Altruism is very attractive.

I was interested, too, in Edward Cullen, Meyer's brooding hero. What makes a compelling hero? Chiseled good looks? Intelligence? Cash? All those things, plus a willingness to make the heroine the center of his universe. (Which is what makes the courtship phase of relationships such a drug, but, again, that's another post.)

Then, in my quest to analyze Meyer's characters, I picked up the second book in the series, New Moon.

This is where it got crazy.

New Moon is 563 pages.

Eclipse
, the third book, is 629 pages.

Breaking Dawn (which, by the way, reads like Meyer had to turn it in to her publisher, ready-or-not and they published it as-is) is 754 pages.

I read those nearly 2000 pages this week. While working full-time. Finishing at 10 p.m. Thursday. (Okay, I had Monday off for MLK Day, but still.) After reading New Moon I was obsessed. Old Dog fell asleep every night this week with the light on my side of the bed shining in his eyes as I assured him that I'd turn it out "in just another minute."

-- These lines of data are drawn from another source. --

(* ===== verification/ContractsCorrect.v ===== *)
(** * The interfaces and the bindings

    The interfaces of the shipped contracts name exactly the operations and the error codes
    that the bindings dispatch and decode; what keeping to an interface means for a Provider
    and for what a client gets. *)

From Stdlib Require Import ZArith SpecFloat.
From S2P Require Import Prelude JsValue Text Json JsonText Authoring V2 Capability Capabilities CapabilityCorrect Contracts.

(** ** The tables agree *)

(** The interface of a capability names its operations in their order, and for each of them the
    codes the client decodes; no code is named twice. *)
Definition table_agrees (e : Capability * list OperationTypes) : bool :=
  let '(c, ts) := e in
  bool_decide (map ot_name ts = operations (cap_descriptor c)) &&
  forallb (fun op => bool_decide ((op_name op, op_errors op) ∈ map (fun t => (ot_name t, ot_errors t)) ts))
    (cap_requests c ++ cap_streams c) &&
  forallb (fun t => bool_decide (NoDup (ot_errors t ++ map fst (ot_coded t)))) ts &&
  bool_decide (NoDup (map ot_name ts)).

Lemma tables_agree : map fst contracts = shipped ∧ forallb table_agrees contracts = true.
Proof. split; vm_compute; reflexivity. Qed.

(** An operation that is not a stream is in the table of requests, with the codes of its type. *)
Lemma typed_operation c ts t :
  (c, ts) ∈ contracts → t ∈ ts → ot_name t ∉ stream_operations (cap_descriptor c) →
  ∃ op, find_operation (cap_requests c) (ot_name t) = Some op ∧ op_errors op = ot_errors t ∧ op_method op = ot_name t.
Proof.
  intros Hc Ht Hs. destruct tables_agree as [Hf Ha]. rewrite forallb_forall in Ha.
  pose proof (Ha (c, ts) ltac:(by apply list_elem_of_In)) as Hb. unfold table_agrees in Hb.
  rewrite !andb_true_iff, !bool_decide_eq_true, !forallb_forall in Hb. destruct Hb as [[[Hn Ho] _] Hd].
  assert (Hsh : c ∈ shipped) by (rewrite <-Hf; apply list_elem_of_fmap; by exists (c, ts)).
  pose proof shipped_tables as Hall. rewrite forallb_forall in Hall.
  specialize (Hall c ltac:(by apply list_elem_of_In)). apply andb_true_iff in Hall as [Htab%dispatch_table_exact _].
  destruct (Htab (ot_name t)) as ([_ Hreq] & _ & _ & Hmeth). destruct Hreq as [op Hop].
  { split; [|done]. rewrite <-Hn. apply list_elem_of_fmap. by exists t. }
  exists op. split; [done|]. rewrite (and_comm (op_errors op = _)). split; [by apply Hmeth; left|]. destruct (find_operation_Some _ _ _ Hop) as [Hin Hname].
  specialize (Ho op ltac:(apply list_elem_of_In, elem_of_app; by left)). apply bool_decide_eq_true in Ho.
  apply list_elem_of_fmap in Ho as (t' & [= En Ee] & Ht').
  enough (t' = t) as -> by done. apply (NoDup_map_inj ot_name ts); [done|done|done|congruence].
Qed.

(** ** What the types promise *)

Section typed.
Context `{ContractRuntime} {portable wire} `{!ContractLaws portable wire} `{ContractScalars}.

(** The union of the domain errors of an operation: a plain code, a code with a payload of its
    type, or [UnknownDomainError], an object with some other code. *)
Definition typed_error (t : OperationTypes) (e : jsval) : Prop :=
  (∃ code, e = JStr code ∧ code ∈ ot_errors t) ∨
  (∃ fields code payload, e = JObj fields ∧ field fields "code" = JStr code ∧
     ((code, payload) ∈ ot_coded t ∧ has_type payload (field fields "payload") = true ∨ code ∉ map fst (ot_coded t))).

(** A Provider's result of the declared type, with values that are portable. *)
Definition typed_result (t : OperationTypes) (r : ProviderResult) : Prop :=
  match r with
  | ResultOk v => has_type (ot_response t) v = true ∧ portable v
  | ResultDomain e => typed_error t e ∧ portable e
  | ResultRuntime _ => True
  end.

Lemma typed_within op t r : op_errors op = ot_errors t → typed_result t r → within_contract (portable := portable) op r.
Proof.
  intros E. destruct r as [v|e|f]; cbn; [by intros [_ ?]| |done]. rewrite E. intros [He Hp]. split; [done|].
  destruct He as [?|(fs & code & _ & -> & Hc & _)]; [by left|right; eauto].
Qed.

(** A method of a Provider that keeps to the interface of its operation. *)
Definition typed_method (t : OperationTypes) (method : jsval → jsval → completion ProviderResult) : Prop :=
  ∀ context request r, has_type (ot_request t) request = true → method context request = Returned r → typed_result t r.

(** What the type of a client's method says about what it returns. *)
Definition typed_client (t : OperationTypes) (r : ClientResult) : Prop :=
  match r with
  | ClientOk v => has_type (ot_response t) v = true
  | ClientDomain e => typed_error t e
  | ClientRuntime _ => True
  end.

End typed.

(** ** A typed call *)

Module Demo.
#[local] Existing Instance CapabilityCorrect.Demo.plain.
#[local] Existing Instance CapabilityCorrect.Demo.plain_laws.

(** Scalars that travel as text. *)
#[local] Instance scalars : ContractScalars := {|
  is_timestamp v := match v with JStr _ => true | _ => false end;
  is_uint64 v := match v with JStr _ => true | _ => false end;
  is_bytes v := match v with JStr _ => true | _ => false end |}.

(** A claim on a queue that has a job. *)
Definition claimed : jsval := JObj [
  (js "attempt", JNum (num 1)); (js "job_id", JStr (js "j1")); (js "kind", JStr (js "mail"));
  (js "lease_expires_at", JStr (js "2026-01-01T00:00:00Z")); (js "lease_token", JStr (js "t"));
  (js "max_attempts", JNum (num 3)); (js "payload", JObj [(js "to", JStr (js "a@b"))]); (js "queue", JStr (js "mail"))].

Definition worker (operation : jsstr) (context request : jsval) : completion ProviderResult := Returned (ResultOk claimed).
End Demo.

Even when I wasn't reading, I was in a supernatural fog.

Now that the mist has (mostly) lifted, I'm going to go back and tear these things apart and see what makes them tick. Over the next few weeks we'll look at characterization and plotting, refererencing Bob McKee, Blake Snyder, Syd Field and Christopher Vogler and Joseph W. Campbell as I try to figure out what made the Twilight books so hypnotic.

Because, while I have no desire to write a vampire book, I would give all four bicuspids to write something that mesmerizing.